WHAT TO WORK ON:
The expected output is the line holding "Lemma dv_disjoint s" plus every line after it through the end of the listing, copied exactly.

DATASET RECORDS:

::::::::

Lemma give_one_served id com att ev (p : M Z) :
  nearby (ask_native (etn_request com [att; ET_HIGHINT (ET_PEVENT2ET ev (id_offset id)); ET_LOWINT (ET_PEVENT2ET ev (id_offset id))]))
    ≡ (let* err := p in ret (inr (int32 err))) ->
  give_one (fun A => nearby) id com att ev ≡
    (let* ok := unmap_loop (id_offset id) [ev] in if negb ok then ret ET_ERROR_REMOTE else let* err := p in ret (int32 err)).
Proof.
  intros H. unfold give_one. cbv zeta. cbn [unmap_loop]. rewrite bind_bind. apply bind_proper; [done|].
  intros []; [|done]. cbn [negb]. rewrite bind_ret. cbn [negb]. by rewrite H, given_back_served.
Qed.

Lemma give_all_served id com att evs (p : M Z) :
  nearby (ask_native (etn_request com [att; Z.of_nat (length evs)] ++ pointers (map (fun ev => ET_PEVENT2ET ev (id_offset id)) evs)))
    ≡ (let* err := p in ret (inr (int32 err))) ->
  give_all (fun A => nearby) true id com att evs ≡
    (let* ok := unmap_loop (id_offset id) evs in if negb ok then ret ET_ERROR_REMOTE else let* err := p in ret (int32 err)).
Proof.
  intros H. unfold give_all. cbn [negb]. apply bind_proper; [done|]. intros []; [|done]. cbn [negb]. by rewrite H, given_back_served.
Qed.

Lemma prepared_then (fit unmap : M bool) (served : M Z) :
  (let* ok := fit in if negb ok then ret ET_ERROR else
     let* ok := unmap in if negb ok then ret ET_ERROR_REMOTE else let* err := served in ret (int32 err)) ≡
  (let* r := (let* fit := fit in if negb fit then ret (Some ET_ERROR) else let* ok := unmap in ret (if ok then None else Some ET_ERROR_REMOTE)) in
   match r with Some err => ret err | None => let* err := served in ret (int32 err) end).
Proof.
  rewrite bind_bind. apply bind_proper; [done|]. intros []; [|done]. cbn [negb]. rewrite bind_bind. apply bind_proper; [done|]. by intros [].
Qed.

Lemma give_through q id att :
  is_int att -> is_int (Z.of_nat (length (given_events q))) ->
  etn_give q id att ≡ (let* r := give_prepared q id in
    match r with Some err => ret err | None => let* err := give_served q id att in ret (int32 err) end).
Proof.
  intros I1 I2. destruct q as [ev|evs|ev|evs]; cbn [given_events etn_give] in *; unfold give_prepared; cbn [given_events];
    (etransitivity; [|apply prepared_then]).
  - apply bind_proper; [done|]. intros []; [|done]. cbn [negb]. apply give_one_served. by apply (serves_one_back ET_NET_EV_PUT_L (et_event_put sid)).
  - apply bind_proper; [done|]. intros []; [|done]. cbn [negb]. apply give_all_served.
    rewrite <- (length_map (fun ev => ET_PEVENT2ET ev (id_offset id)) evs) in I2 |- *. unfold give_served. rewrite <- (length_map (fun ev => ET_PEVENT2ET ev (id_offset id)) evs), <- map_map.
    by apply (serves_all_back ET_NET_EVS_PUT_L (fun att => et_events_put sid att true)).
  - rewrite bind_ret. cbn [negb]. apply give_one_served. by apply (serves_one_back ET_NET_EV_DUMP_L (et_event_dump sid)).
  - rewrite bind_ret. cbn [negb]. apply give_all_served.
    rewrite <- (length_map (fun ev => ET_PEVENT2ET ev (id_offset id)) evs) in I2 |- *. unfold give_served. rewrite <- (length_map (fun ev => ET_PEVENT2ET ev (id_offset id)) evs), <- map_map.
    by apply (serves_all_back ET_NET_EVS_DUMP_L (fun att => et_events_dump sid att true)).
Qed.
End noshare_spec.

(** ** The data of ordinary events, in the process and back *)

(** The memory [m] in which the data pointers of some events are those of mappings with these offsets. *)
Definition data_event (bases : gmap Z Z) (p : Z) (e : et_event) : et_event :=
  match bases !! p with Some off => set_ev_pdata (ET_PDATA2USR (ev_data e) off) e | None => e end.
Definition data_at (bases : gmap Z Z) (m : et_mem) : et_mem :=
  set_m_events (map_imap (fun p e => Some (data_event bases p e)) (m_events m)) m.

Lemma data_at_lookup bases m p : m_events (data_at bases m) !! p = data_event bases p <$> m_events m !! p.
Proof. cbn. rewrite map_lookup_imap. by destruct (m_events m !! p). Qed.

Lemma data_at_none m : data_at ∅ m = m.
Proof.
  unfold data_at. replace (map_imap _ (m_events m)) with (m_events m); [by destruct m|].
  apply map_eq. intros p. rewrite map_lookup_imap. by destruct (m_events m !! p).
Qed.

(** A data pointer is stored. *)
Lemma data_at_store bases m p e off f : m_events m !! p = Some e ->
  f (data_event bases p e) = set_ev_pdata (ET_PDATA2USR (ev_data e) off) e ->
  upd_ev p f (data_at bases m) = data_at (<[p := off]> bases) m.
Proof.
  intros E F. unfold upd_ev, data_at, set_m_events. cbn. f_equal. apply map_eq. intros q. destruct (decide (p = q)) as [<-|N].
  - rewrite lookup_alter_eq, !map_lookup_imap, E. cbn. rewrite F. unfold data_event. by rewrite lookup_insert_eq.
  - rewrite lookup_alter_ne, !map_lookup_imap by done. destruct (m_events m !! q); [|done]. cbn. unfold data_event.
    by rewrite lookup_insert_ne.
Qed.

Definition no_crash : et_mem -> Prop := fun _ => True.

Lemma wp_load_data bases m off p e (Q : et_event -> et_mem -> Prop) : m_events m !! p = Some e ->
  Q (data_event bases p e) (data_at bases m) -> wp (ld_ev off (p + off)) Q no_crash (data_at bases m).
Proof.
  intros E H. unfold ld_ev. apply wp_bind, wp_getm. eapply wp_of_option; [|exact H]. by rewrite Z.add_simpl_r, data_at_lookup, E.
Qed.
Hypothesis P : delivery_pre.
#[local] Abbreviation nc := (fun _ : et_mem => True).

Lemma delivery_start m :
  (forall s ps, s ∈ members gs -> m_stats m0 !! s = Some ps ->
     list_rep evs0 (st_list_in ps) (ins0 s) /\ l_mutex (st_list_in ps) = false) ->
  m = m0 -> delivery None ins0 all m.
Proof.
  intros Hin ->. split; try done.
  - intros s ps Hs E. by apply Hin.
  - intros s ps Hs E. rewrite bool_decide_eq_false_2 by done. by apply (Hin s ps).
  - intros s Hs. exists []. split; [|done]. unfold arrived. destruct (Z.eqb_spec s ET_GRANDCENTRAL); rewrite app_nil_r; [done|].
    symmetry. by apply P.
Qed.

(** *** Consequences *)

Section facts.
Context (lk : option Z) (ins : Z -> list Z) (rest : list Z) (m : et_mem).
Hypothesis D : delivery lk ins rest m.

Lemma dv_nodup : NoDup (concat (map ins (members gs)) ++ rest).
Proof. rewrite (dv_perm _ _ _ _ D). apply P. Qed.

Lemma dv_lookup s ps : m_stats m0 !! s = Some ps -> exists ps', m_stats m !! s = Some ps' /\ station_core ps' = station_core ps.
Proof.
  intros E. assert (X : station_core <$> m_stats m !! s = Some (station_core ps)).
  { rewrite <- lookup_fmap, (dv_stats _ _ _ _ D), lookup_fmap, E. done. }
  apply fmap_Some in X as (ps' & ? & ?). eauto.
Qed.

Lemma dv_lookup_back s ps : m_stats m !! s = Some ps -> exists ps', m_stats m0 !! s = Some ps' /\ station_core ps' = station_core ps.
Proof.
  intros E. assert (X : station_core <$> m_stats m0 !! s = Some (station_core ps)).
  { rewrite <- lookup_fmap, <- (dv_stats _ _ _ _ D), lookup_fmap, E. done. }
  apply fmap_Some in X as (ps' & ? & ?). eauto.
Qed.

Lemma dv_size : size (m_stats m) = size (m_stats m0).
Proof. rewrite <- (map_size_fmap station_core (m_stats m)), <- (map_size_fmap station_core (m_stats m0)). by rewrite (dv_stats _ _ _ _ D). Qed.

Lemma dv_config : sys_config (m_sys m) = sys_config (m_sys m0).
Proof. exact (f_equal sys_config (dv_sys _ _ _ _ D)). Qed.

Lemma dv_hi a : hi (m_events m) a = hi evs0 a.
Proof. symmetry. apply same_core_hi, D. Qed.

Lemma dv_pri_sort l : pri_sort (hi (m_events m)) l = pri_sort (hi evs0) l.
Proof. apply pri_sort_ext. intros a _. apply dv_hi. Qed.

Lemma dv_pri_sorted l : pri_sorted (hi evs0) l -> pri_sorted (hi (m_events m)) l.
Proof. unfold pri_sorted. by rewrite dv_pri_sort. Qed.

Lemma dv_in_sorted s : s ∈ members gs -> s <> ET_GRANDCENTRAL -> pri_sorted (hi evs0) (ins s).
Proof.
  intros Hs N. destruct (dv_got _ _ _ _ D s Hs) as (g & -> & _). unfold arrived.
  rewrite (proj2 (Z.eqb_neq _ _) N). apply pri_sort_sorted.
Qed.

Lemma dv_member s : s ∈ members gs -> exists ps, m_stats m !! s = Some ps /\ st_num ps = s /\
  exists ps0, m_stats m0 !! s = Some ps0 /\ station_core ps = station_core ps0.
Proof.
  intros Hs. destruct (ch_stat _ _ (dp_chain P) s Hs) as (_ & ps0 & E & En). destruct (dv_lookup s ps0 E) as (ps & E' & Ec).
  exists ps. split; [done|]. split; [|by exists ps0]. pose proof (f_equal st_num Ec) as X. cbn in X. congruence.
Qed.

(** A split of what is left: these events are nowhere else. *)
Lemma dv_disjoint s pes rest' : s ∈ members gs -> rest ≡ₚ pes ++ rest' -> NoDup (ins s ++ pes).
Proof.
  intros Hs E. pose proof dv_nodup as N. rewrite E in N. apply list_elem_of_split in Hs as (l1 & l2 & Em).
  rewrite Em, map_app, concat_app in N. cbn [map concat] in N.
  rewrite !NoDup_app in *. set_solver.
Qed.

Lemma dv_other s s' a pes rest' :
  s ∈ members gs -> s' ∈ members gs -> s <> s' -> rest ≡ₚ pes ++ rest' -> a ∈ ins s' -> a ∉ ins s ++ pes.
Proof.
  intros Hs Hs' Ne E Ha. pose proof dv_nodup as N. rewrite E in N. apply list_elem_of_split in Hs as (l1 & l2 & Em).
  assert (Hin : s' ∈ l1 ++ l2) by (rewrite Em in Hs'; set_solver).
  rewrite Em, map_app, concat_app in N. cbn [map concat] in N.
  assert (Ha' : a ∈ concat (map ins l1) \/ a ∈ concat (map ins l2)).
  { apply elem_of_app in Hin as [Hin|Hin]; [left|right]; apply list_elem_of_In, List.in_concat;
      exists (ins s'); (split; [apply List.in_map, list_elem_of_In, Hin|by apply list_elem_of_In]). }
  rewrite !NoDup_app in N. set_solver.
Qed.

::::::::

ANSWER BELOW:
Lemma dv_disjoint s pes rest' : s ∈ members gs -> rest ≡ₚ pes ++ rest' -> NoDup (ins s ++ pes).
Proof.
  intros Hs E. pose proof dv_nodup as N. rewrite E in N. apply list_elem_of_split in Hs as (l1 & l2 & Em).
  rewrite Em, map_app, concat_app in N. cbn [map concat] in N.
  rewrite !NoDup_app in *. set_solver.
Qed.

Lemma dv_other s s' a pes rest' :
  s ∈ members gs -> s' ∈ members gs -> s <> s' -> rest ≡ₚ pes ++ rest' -> a ∈ ins s' -> a ∉ ins s ++ pes.
Proof.
  intros Hs Hs' Ne E Ha. pose proof dv_nodup as N. rewrite E in N. apply list_elem_of_split in Hs as (l1 & l2 & Em).
  assert (Hin : s' ∈ l1 ++ l2) by (rewrite Em in Hs'; set_solver).
  rewrite Em, map_app, concat_app in N. cbn [map concat] in N.
  assert (Ha' : a ∈ concat (map ins l1) \/ a ∈ concat (map ins l2)).
  { apply elem_of_app in Hin as [Hin|Hin]; [left|right]; apply list_elem_of_In, List.in_concat;
      exists (ins s'); (split; [apply List.in_map, list_elem_of_In, Hin|by apply list_elem_of_In]). }
  rewrite !NoDup_app in N. set_solver.
Qed.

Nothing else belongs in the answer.